Too bad the letters were so painfully boring.
Dearest Lisse. We are pleased to know that you made it safely to Lyon, and can only hope the city remains in the hands of the Republic. Austrian invasion remains a fear….
And on it went. Vive la République. Vive la France. The glories of democracy, as Monsieur Franklin espoused. It was all about as seditious as the tricolore flag—which is to say, not at all. Carefully turning the pages with my cotton-gloved hands atop an acid-free mat, wearing a dust mask to keep my breath’s moisture off the letter, I searched in vain for any sign of why these Marians would have been executed. This letter remained unsigned, as if unfinished. The others had been addressed to “Chère Isabeau,” “Chère Manon,” and “Chère Alinor.”
“Something is missing,” I told Rhys, after he’d sent the students to have copies made so that we could store the originals in an opaque, dust-resistant box with acid-free tissue interleaving. We did know what we were doing. More or less.
“With the letters?” he asked. “How?”
“For one thing, they are too easy. I do not trust them.”
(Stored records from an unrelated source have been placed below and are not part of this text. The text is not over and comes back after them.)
(** * Sliding-window rate limiter of the request-gating layer

    Shallow embedding of [src/auth/rate-limiter.ts] (class [RateLimiter],
    [createRateLimitMiddleware], [createSharedRateLimiter],
    [RATE_LIMIT_PRESETS], [createRateLimitFromPreset], [requireRateLimit])
    and the properties the specification states about it.

    Conventions of the embedding:
    - instants and durations are JavaScript numbers holding integral
      milliseconds ([Date.now()]); they are modelled as [Z].  The configured
      [limit] and [windowMs] are taken to be integral as well;
    - every call of [Date.now()] is an explicit argument (a clock reading), so
      a method that reads the clock twice takes two readings;
    - the [Map<string, RateLimitRecord>] is a [gmap string RateLimitRecord];
      a record object is shared between the map and the local variable that
      holds it, so an in-place update of the record is an update of the map;
    - a runtime exception is the [Throw] case of [result]. *)

From stdpp Require Import gmap strings list fin_maps numbers.
From Stdlib Require Import ZArith Lia Sorted.

Local Open Scope Z_scope.

(** ** Results of fallible calls *)

Inductive error :=
  | TypeError
  | RateLimitError (retryAfter : Z).

Inductive result (A : Type) :=
  | Ok (a : A)
  | Throw (e : error).
Arguments Ok {A} a.
Arguments Throw {A} e.

Global Instance result_ret : MRet result := fun A a => Ok a.

Global Instance result_bind : MBind result := fun A B k m =>
  match m with
  | Ok a => k a
  | Throw e => Throw e
  end.

Global Instance result_fmap : FMap result := fun A B f m =>
  match m with
  | Ok a => Ok (f a)
  | Throw e => Throw e
  end.

(** ** Data model *)

(** [interface RateLimitRecord]: request timestamps of the current window, in
    the order they were pushed, and the instant of the last access. *)
Record RateLimitRecord := mkRecord {
  timestamps : list Z;
  lastAccess : Z
}.

(** [RateLimitInfo] (from [./types]): [resetAt] is a [Date]; it is kept as its
    [getTime()] value in milliseconds. *)
Record RateLimitInfo := mkInfo {
  limit : Z;
  remaining : Z;
  resetAt : Z;
  isLimited : bool
}.

Global Instance RateLimitRecord_eq_dec : EqDecision RateLimitRecord.
Proof. solve_decision. Defined.

Global Instance RateLimitInfo_eq_dec : EqDecision RateLimitInfo.
Proof. solve_decision. Defined.

(** JavaScript truthiness of a number that is not [NaN]: only [0] is falsy. *)
Definition truthy (n : Z) : bool := negb (n =? 0).

(** [Math.ceil(ms / 1000)] on an integral [ms]. *)
Definition ceil_div_1000 (ms : Z) : Z := - ((- ms) / 1000).

(** An HTTP request as far as this layer reads it ([req.ip],
    [req.socket.remoteAddress], [req.path], [req.method], [req.get]). *)
Record Request := mkRequest {
  ip : option string;
  remoteAddress : option string;
  path : string;
  method : string;
  req_headers : gmap string string
}.

(** [a || b] on an optional string: [undefined] and the empty string are
    falsy. *)
Definition or_else (a : option string) (b : string) : string :=
  match a with
  | Some s => if decide (s = "") then b else s
  | None => b
  end.

(** A function supplied by the host, which this layer only calls. *)
Inductive callback := Callback (name : string).

(** [AuditEntry] (from [./types]) as [createRateLimitMiddleware] fills it. *)
Module AuditEntry.
Record Metadata := mkMetadata {
  meta_method : string;
  meta_limit : Z;
  meta_retryAfter : Z
}.
Record t := mk {
  id : string;
  timestamp : Z;
  action : string;
  actor : string;
  resource : string;
  success : bool;
  metadata : Metadata;
  ipAddress : option string
}.
End AuditEntry.

(** The body of the default rejection. *)
Record RejectionBody := mkBody {
  body_error : string;
  body_message : string;
  body_retryAfter : Z
}.

(** What a call of the middleware does to the outside, in order. *)
Inductive effect :=
  | SetHeader (name : string) (value : Z)
  | Status (code : Z)
  | Json (body : RejectionBody)
  | Next
  | AuditLog (sink : callback) (entry : AuditEntry.t)
  | OnLimitReached (handler : callback) (req : Request) (info : RateLimitInfo).

(** The response object of the fixture [createMockResponse]. *)
Record Response := mkResponse {
  statusCode : Z;
  headers : gmap string Z;
  body : option RejectionBody
}.

Definition createMockResponse : Response := mkResponse 200 ∅ None.

(** The writes of the middleware on a response; the calls that go to the
    host ([next], the audit sink, a custom handler) are not writes of this
    layer. *)
Definition write (res : Response) (e : effect) : Response :=
  match e with
  | SetHeader name value =>
      mkResponse (statusCode res) (<[name := value]> (headers res)) (body res)
  | Status code => mkResponse code (headers res) (body res)
  | Json b => mkResponse (statusCode res) (headers res) (Some b)
  | Next | AuditLog _ _ | OnLimitReached _ _ _ => res
  end.

Definition respond (effects : list effect) (res : Response) : Response :=
  foldl write res effects.

(** ** Configuration *)

(** [interface RateLimitConfig]: every field is optional.  A field that is
    present holds a value of its type. *)
Module RateLimitConfig.
Record t := mk {
  limit : option Z;
  windowMs : option Z;
  keyGenerator : option (Request -> string);
  skip : option (Request -> bool);
  onLimitReached : option callback;
  auditLog : option callback;
  headers : option bool;
  message : option string
}.

(** The default argument [{}]. *)
Definition empty : t := mk None None None None None None None None.

(** [a ?? b] on one field of a spread: the later object wins where it has
    the field. *)
Definition later {A : Type} (a b : option A) : option A :=
  match b with
  | Some _ => b
  | None => a
  end.

(** The object spread [{...a, ...b}]. *)
Definition spread (a b : t) : t :=
  mk (later (limit a) (limit b))
     (later (windowMs a) (windowMs b))
     (later (keyGenerator a) (keyGenerator b))
     (later (skip a) (skip b))
     (later (onLimitReached a) (onLimitReached b))
     (later (auditLog a) (auditLog b))
     (later (headers a) (headers b))
     (later (message a) (message b)).
End RateLimitConfig.

(** The type of [this.config] and of [mergedConfig]: five fields required,
    three still optional. *)
Module MergedConfig.
Record t := mk {
  limit : Z;
  windowMs : Z;
  keyGenerator : Request -> string;
  headers : bool;
  message : string;
  skip : option (Request -> bool);
  onLimitReached : option callback;
  auditLog : option callback
}.
End MergedConfig.

(** [DEFAULT_RATE_LIMIT_CONFIG]. *)
Definition DEFAULT_RATE_LIMIT_CONFIG : MergedConfig.t :=
  MergedConfig.mk
    60
    (60 * 1000)
    (fun req => or_else (ip req) (or_else (remoteAddress req) "unknown"))
    true
    "Too many requests, please try again later."
    None None None.

(** [{...DEFAULT_RATE_LIMIT_CONFIG, ...config}]. *)
Definition merge (config : RateLimitConfig.t) : MergedConfig.t :=
  let d := DEFAULT_RATE_LIMIT_CONFIG in
  MergedConfig.mk
    (default (MergedConfig.limit d) (RateLimitConfig.limit config))
    (default (MergedConfig.windowMs d) (RateLimitConfig.windowMs config))
    (default (MergedConfig.keyGenerator d) (RateLimitConfig.keyGenerator config))
    (default (MergedConfig.headers d) (RateLimitConfig.headers config))
    (default (MergedConfig.message d) (RateLimitConfig.message config))
    (RateLimitConfig.skip config)
    (RateLimitConfig.onLimitReached config)
    (RateLimitConfig.auditLog config).

(** ** class RateLimiter *)

Module RateLimiter.

(** The timer handle returned by [setInterval], as far as the code
    determines it. *)
Record Interval := mkInterval {
  delayMs : Z;
  unrefd : bool
}.

(** The fields of an instance. *)
Record t := mkLimiter {
  config : MergedConfig.t;
  store : gmap string RateLimitRecord;
  cleanupInterval : option Interval
}.

(** [startCleanup]: the sweep is scheduled every minute, and the timer is
    unreferenced. *)
Definition startCleanup (l : t) : t :=
  mkLimiter (config l) (store l) (Some (mkInterval (60 * 1000) true)).

(** [constructor]: the merged configuration, an empty store, then
    [startCleanup]. *)
Definition new (cfg : RateLimitConfig.t) : t :=
  startCleanup (mkLimiter (merge cfg) ∅ None).

(** [stop]. *)
Definition stop (l : t) : t := mkLimiter (config l) (store l) None.

Section Methods.
Variable cfg : MergedConfig.t.

(** One turn of the loop of [cleanup]. *)
Definition cleanup_step (now : Z) (s : gmap string RateLimitRecord)
    (entry : string * RateLimitRecord) : gmap string RateLimitRecord :=
  let expireTime := MergedConfig.windowMs cfg * 2 in
  if decide (now - lastAccess (snd entry) > expireTime)
  then delete (fst entry) s
  else s.

(** [cleanup]: a loop over the entries of the store. *)
Definition cleanup (now : Z) (s : gmap string RateLimitRecord)
    : gmap string RateLimitRecord :=
  foldl (cleanup_step now) s (map_to_list s).

(** The record [check] leaves under [key]: the one found (or a new, empty
    one), its timestamps filtered, its last access set. *)
Definition checked_record (now : Z) (key : string)
    (s : gmap string RateLimitRecord) : RateLimitRecord :=
  let windowStart := now - MergedConfig.windowMs cfg in
  let record := default (mkRecord [] now) (s !! key) in
  mkRecord (filter (fun ts => ts > windowStart) (timestamps record)) now.

(** The view [check] computes from the filtered record. *)
Definition info_of (now : Z) (record : RateLimitRecord) : RateLimitInfo :=
  let remaining :=
    Z.max 0 (MergedConfig.limit cfg
             - Z.of_nat (length (timestamps record))) in
  let isLimited := bool_decide (remaining = 0) in
  let resetAt :=
    match head (timestamps record) with
    | Some oldestTimestamp =>
        if truthy oldestTimestamp
        then oldestTimestamp + MergedConfig.windowMs cfg
        else now + MergedConfig.windowMs cfg
    | None => now + MergedConfig.windowMs cfg
    end in
  mkInfo (MergedConfig.limit cfg) remaining resetAt isLimited.

(** [check(key)], with [now] the reading of the clock it takes. *)
Definition check (now : Z) (key : string) (s : gmap string RateLimitRecord)
    : RateLimitInfo * gmap string RateLimitRecord :=
  let record := checked_record now key s in
  (info_of now record, <[key := record]> s).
Rhys seemed intrigued, now. “And things must be difficult?”
“For people about to be guillotined? I should think so.”
“This Friday, then,” he suggested.
Eyeing the newly discovered key, unsure whether I wanted to risk another depressing vision, I said, “This Friday, what?”
“Go to dinner with me on Friday. Please.”
Now he had my full, sharp attention. Finally. The date I had wanted for so long, and on my terms. “Yes,” I said.
But that, too, seemed far too easy to trust.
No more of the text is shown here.